The California Collaborative is an example of a growing trend toward cross-district networking and collaboration. District leaders increasingly recognize the value of working with their peers in other districts to tackle their most pressing challenges. Rather than operate in silos, districts can adapt promising ideas from other K-12 systems to meet their own local needs. They can identify and avoid the pitfalls that have slowed progress in other districts. They can even develop shared products that enrich their learning and accelerate their growth in the service of improved student outcomes.

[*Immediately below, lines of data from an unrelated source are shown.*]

Definition update_room_closed : test unit :=
  let agent := user in
  room <~ insert_closed_room;
  now <~ now_trunc;
  let time := (Included (now - hours 2), Excluded (now - hours 1)) in
  let payload := RoomUpdateHandler.MkUpdateRequest (room_id room) (Some time) None None in
  assert_fails "Unexpected success on room update" (handle_request nothing_allowed RoomUpdate agent payload)
    NOT_FOUND "room_closed".

(** ** [room.enter] *)

Definition enter_room : test unit :=
  room <~ insert_room;
  let agent := user in
  let context := TestContext.expect_enter_room (may agent room "read") in
  messages <~ expect "Room entrance failed" (handle_request context RoomEnter agent (room_id room));
  assert_eq (length messages) 2%nat;;
  found <~ find_event_by_predicate (P := Payload) messages (fun label => bool_decide (label = "room.enter"));
  '(payload, _, _) <~ expect_some "called `Option::unwrap()` on a `None` value" found;
  match payload with
  | PRoomEnter id agent_id _ _ => assert_eq id (room_id room);; assert_eq agent_id agent
  | _ => fail "assertion failed"
  end;;
  find_response (P := Payload) messages;;
  ret tt.

Definition enter_room_not_authorized : test unit :=
  let agent := user in
  room <~ insert_room;
  assert_forbidden "Unexpected success on room entering" (handle_request nothing_allowed RoomEnter agent (room_id room)).

Definition enter_room_missing : test unit :=
  let agent := user in
  id <~ new_v4;
  assert_fails "Unexpected success on room entering" (handle_request nothing_allowed RoomEnter agent id)
    NOT_FOUND "room_not_found".

Definition enter_room_closed : test unit :=
  room <~ insert_closed_room;
  let agent := user in
  assert_fails "Unexpected success on room entering" (handle_request nothing_allowed RoomEnter agent (room_id room))
    NOT_FOUND "room_closed".

(** ** [room.adjust] *)

Definition adjust_room_not_authorized : test unit :=
  let agent := user in
  room <~ insert_room;
  started_at <~ now;
  let payload := RoomAdjustHandler.MkAdjustRequest (room_id room) started_at [] 0 in
  assert_forbidden "Unexpected success on room adjustment" (handle_request nothing_allowed RoomAdjust agent payload).

Definition adjust_room_missing : test unit :=
  let agent := user in
  id <~ new_v4;
  started_at <~ now;
  let payload := RoomAdjustHandler.MkAdjustRequest id started_at [] 0 in
  assert_fails "Unexpected success on room adjustment" (handle_request nothing_allowed RoomAdjust agent payload)
    NOT_FOUND "room_not_found".

(** ** [room.locked_types] *)

(** The response and the notification of a change of flags. *)
Definition assert_flags {K} `{Countable K} (flags_of : Room -> gmap K bool) (og_room : Room)
    (messages : list OutgoingEnvelope) (flags : list (K * option bool)) : test unit :=
  let assert_room room :=
    assert_eq (room_id og_room) (room_id room);;
    assert_eq (size (flags_of room)) 1%nat;;
    assert (forallb (fun p => bool_decide (flags_of room !! p.1 = p.2)) flags) in
  '(room, status) <~ find_response (P := Room) messages;
  assert_eq status OK;;
  assert_room room;;
  '(room, label, topic) <~ find_event (P := Room) messages;
  assert (ends_with (room_events_topic room) topic);;
  assert_eq label "room.update";;
  assert_room room.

This page provides a range of examples of cross-district collaborations and highlights the knowledge base emerging from districts’ experiences working across system lines. It includes:

  • Rationale for Cross-District Collaboration
  • Contributions from the Research Community
  • Examples of Cross-District Collaboration

Rationale for Cross-District Collaboration

Contributions from the Research Community

August 2015
A report from the American Institutes for Research, co-authored by the Collaborative’s deputy director Joel Knudson, chronicles how the CORE Districts came into existence and designed their early work together. It also describes the participant-identified outcomes from CORE’s early work and outlines considerations for other districts embracing models of cross-district collaboration.
 

June 2015
These slides were presented by Jennifer O’Day at the June 2015 board meeting of the California Collaborative on Educational Excellence (CCEE) to share lessons learned from the California Collaborative on District Reform’s ten years of collaborative inquiry anchored in district collaboration.
 

December 2014
Several California Collaborative superintendents have built a network of K-12 system leaders from both traditional public school districts and charter management organizations to develop their individual leadership capacity. Through the Stuart Foundation California Leaders of Education (SCALE) Initiative, these district leaders have participated in a series of workshops organized by California Education Partners and the consulting firm Bain & Company.
 

October 2014
This report details the key elements that have contributed to the success of the Sanger- Firebaugh partnership, lays out the conditions framing its scope and efficacy, and offers a set of questions to consider for future district-partnerships. It emphasizes that a productive district partnership demands a shift from “business as usual in district interactions” and requires movement toward norms of transparency, knowledge-sharing, and collaboration.
 

2009-2012
This California Collaborative series on the Fresno-Long Beach Learning Partnership documents and examines the evolution of this groundbreaking cross-district collaboration.
 

Other Examples of Cross-District Collaboration

Aspen Urban Superintendents Network A strand of the Aspen Institute’s Education Program, this ongoing professional development seminar and peer-learning forum offers a platform for superintendents of urban school districts across the country to network and address major challenges confronting their districts.
CORE Districts This network of nine California school districts aims to foster collaboration and learning to innovate, implement, and scale successful strategies and tools to better prepare students for college and career.
LCFF Collaborative Working Group The California School Board Association and California Forward have brought together a network of district administrators and school board members to meet quarterly and reflect on the California’s Local Control Accountability Plans to identify both promising practices and systemic challenges in implementation of the Local Control Funding Formula (LCFF).
Math in Common This group of ten districts work together, within and across districts, to advance student success in mathematics while implementing the Common Core State Standards in grades K-8.
SCALE Up This collaborative partnership teams six small districts in California’s Central Valley to work together to improve district capacity through cross-district leadership development and training.
Stanford English Language Learner Leadership Network This collaboration between researchers at Stanford University and district level practitioners supports seven small to middle sized districts in Central and Northern California in improving academic outcomes for English learners.
Urban Education Dialogue This network brings together superintendents from California urban schools for a two-day meeting to share best practices, generate creative ideas about current education issues, and improve education policy.